Graham’s co-chair is M. Christine Jacobs, CEO of Theragenics Corp., a New York Stock Exchange-traded medical-device company with $82 million in revenue last year. Among the committee’s 19 members are three finance executives: Shannon Greene, CFO at Tandy Leather Factory, a public company with about $60 million in revenue last year; Kara Jenny, CFO of Bluefly, a public company with about $90 million in annual revenue; and Kathleen McGowan, vice president of finance for Tobira Therapeutics, a private venture-backed biopharmaceutical company. Other members include the deputy general counsel for Zynga (a social-games maker that delayed its IPO this past summer), an investment banker, venture capitalists, microcap investors, and an observer from the Small Business Association.
“I’m cautiously optimistic about the committee, because it’s at least an acknowledgment that there are issues,” says Tom Paulson, CFO of NovaBay Pharmaceuticals, a publicly traded biotech with no sales and a market cap of about $50 million. Paulson hopes the committee will broaden its focus to tackle the need for better data from investors. “What plagues us is that there’s virtually no transparency about who is trading or shorting our stock, to help us defend it,” he says. “We’re trading under 100,000 shares a day, so any activity can really swing our shares.”

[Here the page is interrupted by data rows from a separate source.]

Definition SetDefaultProduces (mediaType : string) (o : GaleraBackupToolAPI) : GaleraBackupToolAPI :=
  mkAPI o.(handlers) o.(defaultConsumes) mediaType o.(customConsumers) o.(customProducers) o.(JSONConsumer)
    o.(JSONProducer) o.(AddS3BackupHandler) o.(GetProbeHandler) o.(GetS3BackupHandler) o.(GetStateByNameHandler).
Definition SetDefaultConsumes (mediaType : string) (o : GaleraBackupToolAPI) : GaleraBackupToolAPI :=
  mkAPI o.(handlers) mediaType o.(defaultProduces) o.(customConsumers) o.(customProducers) o.(JSONConsumer)
    o.(JSONProducer) o.(AddS3BackupHandler) o.(GetProbeHandler) o.(GetS3BackupHandler) o.(GetStateByNameHandler).
Definition RegisterConsumer (mediaType : string) (consumer : Consumer) (o : GaleraBackupToolAPI) : GaleraBackupToolAPI :=
  mkAPI o.(handlers) o.(defaultConsumes) o.(defaultProduces) (<[mediaType := consumer]> o.(customConsumers))
    o.(customProducers) o.(JSONConsumer) o.(JSONProducer) o.(AddS3BackupHandler) o.(GetProbeHandler)
    o.(GetS3BackupHandler) o.(GetStateByNameHandler).
Definition RegisterProducer (mediaType : string) (producer : Producer) (o : GaleraBackupToolAPI) : GaleraBackupToolAPI :=
  mkAPI o.(handlers) o.(defaultConsumes) o.(defaultProduces) o.(customConsumers)
    (<[mediaType := producer]> o.(customProducers)) o.(JSONConsumer) o.(JSONProducer)
    o.(AddS3BackupHandler) o.(GetProbeHandler) o.(GetS3BackupHandler) o.(GetStateByNameHandler).

(** [configureAPI], up to the handler that the middleware makes of the API *)
Definition configureAPI (api : GaleraBackupToolAPI) : GaleraBackupToolAPI :=
  Init (mkAPI api.(handlers) api.(defaultConsumes) api.(defaultProduces) api.(customConsumers)
    api.(customProducers) (Some runtime_JSONConsumer) (Some runtime_JSONProducer)
    (Some (HandlerFunc handleS3Backup)) (Some (HandlerFunc handleProbe))
    (Some (HandlerFunc handleS3Restore)) (Some (HandlerFunc handleState))).

(** ** Serving *)

(** The API that the side-car serves *)
Definition sidecarAPI : GaleraBackupToolAPI := configureAPI NewGaleraBackupToolAPI.

(** A call of a handler, which may be nil *)
Definition Handle {A} (h : option (handler A)) (srv : server)
    (call : A → outcome (server * option http_answer)) : outcome (server * option http_answer) :=
  match h with
  | None => Panic
  | Some (NotImplementedHandler op) => Ok (srv, Some (middleware_NotImplemented op))
  | Some (HandlerFunc f) => call f
  end.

SEC chairman Mary Schapiro had hinted at the formation of such a panel back in April, when she sent a letter to Congress about some of the ways the agency was considering to make capital raising less onerous for small companies. In that letter, a response to questions from Rep. Darrell Issa (R-Calif.), head of the House Committee on Oversight and Government Reform, Schapiro noted that she had directed staff to study the possibility of expanding exemptions and sanctioning new capital-raising methods such as crowd-funding for emerging businesses.
Graham says he hopes the committee will hold at least two meetings before the year is out.